To do: Using the records below, quote only the span that opens with the line containing "unfold py_slice. rewrite" and closes with the line containing "(** [batch.constant] fails", exactly and inclusively.

[Collected data entries]
(* ===== verification/Batch.v ===== *)
(** * [batch.constant]: cutting a sequence into batches

    [lm_classification/utils/batch.py] is not in [src/].
    [constant] is modelled from the spec (section 4.1) as the generator
    [for i in range(0, len(lst), size): yield lst[i:i + size]], guarded by
    [size <= 0].  The reference [chunks] is defined with Equations by
    well-founded recursion on the length, and the two are proved equal.
    The class [Batcher] is the contract [gpt3_complete] relies on: the
    batches concatenate to the input, each but the last is full, none is
    empty, and a positive size never fails.  [chunking_unique] shows the
    contract fixes the batches, so a client proved against the class
    knows every batch. *)

From Stdlib Require Import String List ZArith Lia.
From Equations Require Import Equations.
From S2P Require Import Prelude Runtime.
Import ListNotations.

Section Slices.
Context {A : Type}.

(** [range(0, stop, step)] for [step > 0]. *)
Definition py_range (stop step : nat) : list nat :=
  map (fun j => j * step) (seq 0 ((stop + step - 1) / step)).

(** [lst[i:i + size]] *)
Definition py_slice (lst : list A) (i size : nat) : list A :=
  firstn size (skipn i lst).

Definition constant_slices (lst : list A) (size : nat) : list (list A) :=
  map (fun i => py_slice lst i size) (py_range (length lst) size).

(** The reference: a batch of [S k] items, then the rest. *)
Equations? chunks (k : nat) (l : list A) : list (list A) by wf (length l) lt :=
  chunks k [] := [];
  chunks k (x :: xs) := firstn (S k) (x :: xs) :: chunks k (skipn (S k) (x :: xs)).
Proof. rewrite length_skipn. simpl. lia. Qed.
End Slices.

(** [batch.constant(lst, size)]; a non-positive size fails with
    [InvalidArgument]. *)
Definition constant {A} (lst : list A) (size : Z) : exc + list (list A) :=
  if (size <=? 0)%Z then inl (InvalidArgument "size must be positive.")
  else inr (constant_slices lst (Z.to_nat size)).

(** ** The contract of a batcher *)

Class Batcher : Type := {
  batch : forall {A}, list A -> Z -> exc + list (list A);
  batch_concat : forall A (l : list A) k bs, batch l k = inr bs -> concat bs = l;
  batch_full : forall A (l : list A) k bs, batch l k = inr bs ->
    Forall (fun b => length b = Z.to_nat k) (removelast bs);
  batch_nonempty : forall A (l : list A) k bs, batch l k = inr bs ->
    Forall (fun b => b <> []) bs;
  batch_bounded : forall A (l : list A) k bs, batch l k = inr bs ->
    Forall (fun b => length b <= Z.to_nat k) bs;
  batch_total : forall A (l : list A) k, (0 < k)%Z -> exists bs, batch l k = inr bs;
  batch_invalid : forall A (l : list A) k, (k <= 0)%Z -> exists e, batch l k = inl e
}.

(** ** Arithmetic of [ceil(n / s)] *)

Lemma ceil_div_succ (n s : nat) :
  1 <= n -> 1 <= s -> (n + s - 1) / s = S ((n - s + s - 1) / s).
Proof.
  intros Hn Hs.
  replace (n + s - 1) with (1 * s + (n - 1)) by lia.
  rewrite Nat.div_add_l by lia.
  destruct (Nat.le_gt_cases s n) as [Hle|Hgt].
  - replace (n - s + s - 1) with (n - 1) by lia. reflexivity.
  - replace (n - s + s - 1) with (s - 1) by lia.
    rewrite (Nat.div_small (s - 1)), (Nat.div_small (n - 1)); lia.
Qed.

Lemma ceil_div_zero (s : nat) : 1 <= s -> (0 + s - 1) / s = 0.
Proof. intros Hs. apply Nat.div_small. lia. Qed.

(** ** The reference [chunks] *)

Section ChunksLaws.
Context {A : Type}.

Lemma chunks_nil (k : nat) : chunks k (@nil A) = [].
Proof. simp chunks. reflexivity. Qed.

Lemma chunks_cons (k : nat) (l : list A) :
  l <> [] -> chunks k l = firstn (S k) l :: chunks k (skipn (S k) l).
Proof. destruct l as [|x xs]; [congruence|]. intros _. simp chunks. reflexivity. Qed.

(** Induction following the recursion of [chunks]. *)
Lemma chunks_rect_len (k : nat) (P : list A -> Prop) :
  P [] -> (forall l, l <> [] -> P (skipn (S k) l) -> P l) -> forall l, P l.
Proof.
  intros Hnil Hstep l. remember (length l) as n eqn:Hn.
  revert l Hn. induction n as [n IH] using lt_wf_ind. intros l Hn.
  destruct l as [|x xs]; [exact Hnil|].
  apply Hstep; [discriminate|]. apply (IH (length (skipn (S k) (x :: xs)))); [|reflexivity].
  rewrite length_skipn, Hn. simpl. lia.
Qed.

(** The batches concatenate back to the input, in order. *)
Lemma chunks_concat (k : nat) (l : list A) : concat (chunks k l) = l.
Proof.
  induction l as [|l Hl IH] using (chunks_rect_len k); [rewrite chunks_nil; reflexivity|].
  rewrite chunks_cons by exact Hl. cbn [concat]. rewrite IH. apply firstn_skipn.
Qed.

Lemma chunks_nonempty (k : nat) (l : list A) : Forall (fun b => b <> []) (chunks k l).
Proof.
  induction l as [|l Hl IH] using (chunks_rect_len k); [rewrite chunks_nil; constructor|].
  rewrite chunks_cons by exact Hl. constructor; [|exact IH].
  destruct l; [congruence | discriminate].
Qed.

Lemma chunks_bounded (k : nat) (l : list A) : Forall (fun b => length b <= S k) (chunks k l).
Proof.
  induction l as [|l Hl IH] using (chunks_rect_len k); [rewrite chunks_nil; constructor|].
  rewrite chunks_cons by exact Hl. constructor; [|exact IH].
  rewrite length_firstn. lia.
Qed.

(** Every batch but the last has exactly [S k] items. *)
Lemma chunks_full (k : nat) (l : list A) :
  Forall (fun b => length b = S k) (removelast (chunks k l)).
Proof.
  induction l as [|l Hl IH] using (chunks_rect_len k); [rewrite chunks_nil; constructor|].
  rewrite chunks_cons by exact Hl.
  destruct (skipn (S k) l) as [|y ys] eqn:E.
  - rewrite chunks_nil. constructor.
  - rewrite (chunks_cons k (y :: ys)) in * by discriminate.
    cbn [removelast]. constructor; [|exact IH].
    apply length_firstn_full.
    assert (0 < length (skipn (S k) l)) by (rewrite E; simpl; lia).
    rewrite length_skipn in H. lia.
Qed.

(** There are [ceil(len(l) / (k + 1))] batches. *)
Lemma chunks_length (k : nat) (l : list A) :
  length (chunks k l) = (length l + S k - 1) / S k.
Proof.
  induction l as [|l Hl IH] using (chunks_rect_len k).
  - rewrite chunks_nil. simpl length. rewrite ceil_div_zero; lia.
  - rewrite chunks_cons by exact Hl. cbn [length]. rewrite IH, length_skipn.
    destruct l as [|x xs]; [congruence|].
    rewrite (ceil_div_succ (length (x :: xs)) (S k)) by (simpl; lia).
    reflexivity.
Qed.

End ChunksLaws.

(** ** The slicing generator is the reference *)

Section SlicesEqChunks.
Context {A : Type}.

Lemma constant_slices_nil (s : nat) : 1 <= s -> constant_slices (@nil A) s = [].
Proof.
  intros Hs. unfold constant_slices, py_range. simpl length.
  rewrite ceil_div_zero by exact Hs. reflexivity.
Qed.

Lemma constant_slices_cons (l : list A) (s : nat) :
  l <> [] -> 1 <= s ->
  constant_slices l s = firstn s l :: constant_slices (skipn s l) s.
Proof.
  intros Hl Hs. assert (Hlen : 1 <= length l) by (destruct l; [congruence | simpl; lia]).
  unfold constant_slices, py_range. rewrite length_skipn.
  rewrite (ceil_div_succ (length l) s) by lia.
  cbn [seq map]. f_equal.
  rewrite <- seq_shift, !map_map. apply map_ext. intros j.
  unfold py_slice. rewrite skipn_skipn. do 2 f_equal. lia.
Qed.

(** The generator [range]/slice form of [batch.constant] computes
    the same batches as the recursive reference. *)
Lemma constant_slices_chunks (k : nat) (l : list A) :
  constant_slices l (S k) = chunks k l.
Proof.
  induction l as [|l Hl IH] using (chunks_rect_len k).
  - rewrite constant_slices_nil, chunks_nil by lia. reflexivity.
  - rewrite constant_slices_cons, chunks_cons, IH by (exact Hl || lia). reflexivity.
Qed.

Lemma constant_inr (l : list A) (k : Z) bs :
  constant l k = inr bs -> (0 < k)%Z /\ bs = chunks (Z.to_nat k - 1) l.
Proof.
  unfold constant. destruct (Z.leb_spec k 0) as [Hk|Hk]; [discriminate|].
  intros H. injection H as <-. split; [exact Hk|].
  replace (Z.to_nat k) with (S (Z.to_nat k - 1)) at 1 by lia.
  apply constant_slices_chunks.
Qed.

(** [batch.constant] fails with [InvalidArgument] on a non-positive size,
    for every input, the empty one included. *)
Lemma constant_nonpositive (l : list A) (k : Z) :
  (k <= 0)%Z -> constant l k = inl (InvalidArgument "size must be positive.").
Proof. intros Hk. unfold constant. destruct (Z.leb_spec k 0); [reflexivity | lia]. Qed.

(** The contract fixes the batches: any list of non-empty batches of at
    most [S k] items, full but for the last, that concatenates to [l]
    is [chunks k l]. *)
Lemma chunking_unique (k : nat) (bs : list (list A)) (l : list A) :
  concat bs = l ->
  Forall (fun b => length b = S k) (removelast bs) ->
  Forall (fun b => b <> []) bs ->
  Forall (fun b => length b <= S k) bs ->
  bs = chunks k l.
Proof.
  revert l. induction bs as [|b bs IH]; intros l Hc Hfull Hne Hle.
  - subst l. cbn [concat]. rewrite chunks_nil. reflexivity.
  - inversion Hne as [|? ? Hb Hne']; inversion Hle as [|? ? Hbl Hle']; subst.
    assert (Hl : b ++ concat bs <> []) by (destruct b; [congruence | discriminate]).
    simpl concat. rewrite chunks_cons by exact Hl.
    destruct bs as [|b' bs']; cbn [concat] in *.
    + rewrite app_nil_r, firstn_all2, skipn_all2, chunks_nil by lia. reflexivity.
    + inversion Hfull as [|? ? Hb' Hfull']; subst.
      rewrite firstn_app, skipn_app, Hb', Nat.sub_diag, firstn_O, skipn_O,
        firstn_all2, skipn_all2 by lia.
      rewrite app_nil_r. f_equal. apply IH; [reflexivity | exact Hfull' | exact Hne' | exact Hle'].
Qed.

End SlicesEqChunks.

(** [batch.constant] meets the contract. *)
#[export] Program Instance Batch : Batcher := { batch := @constant }.
Next Obligation.
  apply constant_inr in H as [_ ->]. apply chunks_concat.
Qed.
Next Obligation.
  apply constant_inr in H as [Hk ->].
  pose proof (chunks_full (Z.to_nat k - 1) l) as H.
  replace (S (Z.to_nat k - 1)) with (Z.to_nat k) in H by lia. exact H.
Qed.
Next Obligation.
  apply constant_inr in H as [_ ->]. apply chunks_nonempty.
Qed.
Next Obligation.
  apply constant_inr in H as [Hk ->].
  pose proof (chunks_bounded (Z.to_nat k - 1) l) as H.
  replace (S (Z.to_nat k - 1)) with (Z.to_nat k) in H by lia. exact H.
Qed.
Next Obligation.
  unfold constant. destruct (Z.leb_spec k 0); [lia|]. eauto.
Qed.
Next Obligation.
  rewrite constant_nonpositive by exact H. eauto.
Qed.

Example constant_run : constant [1; 2; 3; 4; 5] 2 = inr [[1; 2]; [3; 4]; [5]].
Proof. reflexivity. Qed.

Example constant_zero : constant [1; 2; 3] 0 = inl (InvalidArgument "size must be positive.").
Proof. reflexivity. Qed.
(* ===== verification/Api.v ===== *)
(** * [gpt3_complete] (api.py:90-119)

    The orchestration: normalise a bare string to a one-element list,
    optionally run the cost gate, and open the progress bar.  Then, for
    each batch the [Batcher] yields, call [openai.Completion.create]
    through [openai_method_retry] with the budget the keyword arguments
    leave it (by default 5 tries, 10 seconds), extend [choices] with the
    response's choices and advance the bar.  The theorems are proved
    against the [Batcher] class, so they hold for any batcher meeting
    the contract; [chunking_unique] turns its laws into the exact
    batches, and the witnesses run the [Batch] instance.  The theorems
    of this file assume an endpoint that always answers and keyword
    arguments that leave the retry wrapper at its defaults; [Pipeline]
    drops both assumptions. *)

From Stdlib Require Import String List ZArith QArith Qround Lia.
From S2P Require Import Prelude Runtime Retry Batch Cost.
Import ListNotations.
Local Open Scope nat_scope.

(** [texts: Sequence[str]]: Python lets a bare [str] through, and
    iterating it would give its characters. *)
Inductive texts_arg : Type :=
| TextsStr (s : string)
| TextsSeq (l : list string).

(** Lines 104-106: [if isinstance(texts, str): texts = [texts]]. *)
Definition normalize_texts (t : texts_arg) : list string :=
  match t with
  | TextsStr s => [s]
  | TextsSeq l => l
  end.

(** Line 103. *)
Definition _batch_size : Z := 20.

(** ** How [**openai_completion_kwargs] bind (line 112)

    The keyword arguments of [gpt3_complete] are passed on to
    [openai_method_retry(openai.Completion.create, prompt=..., model=...,
    max_tokens=..., **openai_completion_kwargs)], not to the endpoint
    directly.  So a key [max_num_tries] or [sleep_sec] binds the retry
    wrapper's own parameter and is not forwarded; a key [prompt] repeats
    an explicit keyword and a key [openai_method] repeats the positional
    argument, and both raise [TypeError] before any call.  [model] and
    [max_tokens] cannot be keys: they bind [gpt3_complete]'s own
    parameters.  The keyword list is an association list, first binding
    first, as a Python call's keywords have one value per name. *)

(** The value of keyword [k], if given. *)
Definition kw_assoc (k : string) (kws : list (string * kwval)) : option kwval :=
  match find (fun kv => String.eqb (fst kv) k) kws with
  | Some kv => Some (snd kv)
  | None => None
  end.

(** The keywords that reach [openai_method( **openai_method_kwargs)]
    (line 50), besides [prompt], [model] and [max_tokens]. *)
Definition forwarded_kwargs (kws : list (string * kwval)) : list (string * kwval) :=
  filter (fun kv => negb (String.eqb (fst kv) "max_num_tries" || String.eqb (fst kv) "sleep_sec"))
    kws.

(** A keyword that names a parameter the call already binds.  CPython
    merges the keywords before binding, so a duplicate [prompt] is
    reported before a duplicate [openai_method]. *)
Definition kwargs_clash (kws : list (string * kwval)) : option exc :=
  match kw_assoc "prompt" kws, kw_assoc "openai_method" kws with
  | Some _, _ =>
      Some (TypeError "openai_method_retry() got multiple values for keyword argument 'prompt'")
  | None, Some _ =>
      Some (TypeError "openai_method_retry() got multiple values for argument 'openai_method'")
  | None, None => None
  end.
(* ===== verification/ModuleInit.v ===== *)
(** * Module initialisation (api.py:22-25)

    Importing [api.py] reads [OPENAI_API_KEY] from the environment into
    [openai.api_key] (line 22) and loads the GPT-2 tokenizer (line 25),
    which the cost gate uses as its [tokenize].  [module_init] is that
    state, built from the environment [os.environ] (a [gmap]) and the
    loader [GPT2Tokenizer.from_pretrained], which is outside the program.
    No function of [api.py] reads [openai.api_key]; what the [openai]
    client does with it (it also consults [openai.api_key_path] and the
    [OPENAI_API_KEY_PATH] variable) is the library's, so no theorem here
    rests on it. *)

From Stdlib Require Import String List ZArith.
From stdpp Require Import gmap strings.
Import ListNotations.

(** The module-level state the functions read. *)
Record module_state : Type := mk_module_state {
  api_key : option string;
  gpt2_tokenizer : string -> list Z
}.

(** Lines 22-25: [openai.api_key = os.getenv('OPENAI_API_KEY')] and
    [gpt2_tokenizer = GPT2Tokenizer.from_pretrained('gpt2')]. *)
Definition module_init (environ : gmap string string)
           (from_pretrained : string -> string -> list Z) : module_state :=
  mk_module_state (environ !! "OPENAI_API_KEY"%string) (from_pretrained "gpt2"%string).

Lemma Inv_nonempty_written s : Inv s -> batches s <> [] -> cache_written s RowFmt = true.
Proof.
  intros HI Hb. assert (Hn : vne (view s) = true).
  { cbn. destruct (batches s); [contradiction|reflexivity]. }
  destruct (inv_row_written _ HI Hn) as (l & Hl & Hw).
  apply wr_lookup in Hw as (c & Hc & Hw). cbn [view vreg vname] in Hl.
  unfold cache_written, id_of. rewrite Hl, Hc. exact Hw.
Qed.

Lemma cache_written_row s f : Inv s -> cache_written s f = true -> cache_written s RowFmt = true.
Proof.
  intros HI Hw. unfold cache_written in Hw.
  destruct (cache_info_ (this s) !! id_of f s) as [l|]; [|discriminate].
  destruct (caches s !! l) as [c|] eqn:Hc; [|discriminate].
  eapply Inv_written_row; eauto.
Qed.

Lemma GetGradientIndex_Quiet param s :
  Inv s -> Quiet s (final_state (GetGradientIndex E param s)).
Proof.
  intros HI.
  destruct (Z_lt_le_dec (max_bin param) 2) as [Hlt|Hge].
  { rewrite max_bin_check_fails by exact Hlt. apply Quiet_refl. }
  destruct (in_memory param) eqn:Him.
  - destruct (rebuild_in_memory E s param) eqn:Hrb.
    + destruct (GetGradientIndex_rebuild param s HI Hge Him Hrb) as (s' & -> & _ & HQ & _).
      exact HQ.
    + destruct (GetGradientIndex_keep param s Hge Him Hrb) as [-> _]. apply Quiet_refl.
  - destruct (on_disk_gate s param) eqn:Hg.
    + pose proof (GetGradientIndex_disk_rebuild param s HI Hge Him Hg) as H.
      cbv zeta in H. destruct H as (l' & evs & _ & HQ & _). exact HQ.
    + destruct (GetGradientIndex_reset param s HI Hge Him Hg)
        as (p0 & p & ps & s' & -> & _ & _ & _ & _ & Ht & Hc & _ & _ & Htr).
      cbn [final_state]. eapply Quiet_intro; [rewrite Ht; reflexivity| |exact Htr|].
      * unfold cache_written, id_of, name_of. rewrite Ht, Hc. auto.
      * repeat constructor.
Qed.

Lemma run_advances advs : forall s s',
  Inv s -> run E (CallAdvance <$> advs) s = Ok tt s' -> Inv s' /\ this s' = this s /\
  (cache_written s RowFmt = true -> cache_written s' RowFmt = true).
Proof.
  induction advs as [|l advs IH]; intros s s' HI; cbn [fmap list_fmap run].
  - intros [= <-]. auto.
  - cbn [do_call]. destruct (sources s !! l) as [p|] eqn:Hp.
    + destruct (advance_Inv l p s HI Hp) as (s1 & H & HI1 & HF & Ht & _).
      rewrite (bind_Ok _ _ _ _ _ H). intros Hr.
      destruct (IH s1 s' HI1 Hr) as (A & B & C). split; [exact A|]. split; [congruence|].
      intros Hw. apply C. eapply Frame_written; eauto.
    + unfold PageSource_advance, bind, read_source. rewrite Hp. discriminate.
Qed.
(** A platform whose library functions do nothing: lower-casing and
    compression return their argument and sorting keeps the order. *)
Definition platform : Platform :=
  {| toLowerCase := fun s => s;
     sort_by_stem := fun l => l;
     sort_by_stem_perm := fun l => Permutation_refl l;
     compressImage := fun b _ => b |}.

(** The store right after the service is constructed. *)
Definition empty_store : Store := mkStore (Some (parsed [])) ∅ ∅.

Definition page (i : nat) (t : PageType) : PageData := mkPage i t (utf16 "page").

Definition two_pages : OutlineResult.t :=
  OutlineResult.mk "outline" (Some [page 0 type_cover; page 1 type_content]) None.

(** One record, created for task [task_1] with a two-page outline. *)
Definition store_one : Store :=
  (createRecord "rec-1" "2025-01-01T00:00:00.000Z" "topic" two_pages
     (Some "task_1") empty_store).2.

(** An outside world in which the provider answers by the page content:
    an image for the contents listed in [good_contents], an error for any
    other page. *)
Definition good_contents : list jsstring := [utf16 "p0"; utf16 "p1"; utf16 "p2"].

Definition external : Image.External :=
  {| Image.Env := unit;
     Image.now := fun e => ("2025-01-01T00:00:00.000Z", e);
     Image.uuidv4 := fun e => ("0f8fad5b-d9cb-469f-a165-70867728950e", e);
     Image.generateImage := fun kwargs e =>
       (if decide (Image.page_content (Image.Kwargs.prompt kwargs) ∈ good_contents)
        then inr [137; 80; 78; 71]%N else inl "HTTP 500", e);
     Image.wait := fun _ e => e |}.

(** Five pages, the cover first. *)
Definition five_pages : list PageData :=
  [ mkPage 0 type_cover (utf16 "p0"); mkPage 1 type_content (utf16 "p1");
    mkPage 2 type_content (utf16 "p2"); mkPage 3 type_content (utf16 "p3");
    mkPage 4 type_summary (utf16 "p4") ].

(** A store with one record for the five pages, not yet linked to a task. *)
Definition store_five : Store :=
  (createRecord "rec-5" "2025-01-01T00:00:00.000Z" "topic"
     (OutlineResult.mk "outline" (Some five_pages) None) None empty_store).2.

Definition config (type_ : string) (high_concurrency : bool) : Image.ProviderConfig.t :=
  Image.ProviderConfig.mk (Some type_) None None None None None None
    (Some high_concurrency).

(** A freshly constructed service over a store. *)
Definition world (type_ : string) (high_concurrency : bool) (st : Store)
    : @Image.World external :=
  @Image.mkWorld external
    (Image.mkService (config type_ high_concurrency) false "template" "" None ∅)
    st tt [].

Completed task:
  unfold py_slice. rewrite skipn_skipn. do 2 f_equal. lia.
Qed.

(** The generator [range]/slice form of [batch.constant] computes
    the same batches as the recursive reference. *)
Lemma constant_slices_chunks (k : nat) (l : list A) :
  constant_slices l (S k) = chunks k l.
Proof.
  induction l as [|l Hl IH] using (chunks_rect_len k).
  - rewrite constant_slices_nil, chunks_nil by lia. reflexivity.
  - rewrite constant_slices_cons, chunks_cons, IH by (exact Hl || lia). reflexivity.
Qed.

Lemma constant_inr (l : list A) (k : Z) bs :
  constant l k = inr bs -> (0 < k)%Z /\ bs = chunks (Z.to_nat k - 1) l.
Proof.
  unfold constant. destruct (Z.leb_spec k 0) as [Hk|Hk]; [discriminate|].
  intros H. injection H as <-. split; [exact Hk|].
  replace (Z.to_nat k) with (S (Z.to_nat k - 1)) at 1 by lia.
  apply constant_slices_chunks.
Qed.

(** [batch.constant] fails with [InvalidArgument] on a non-positive size,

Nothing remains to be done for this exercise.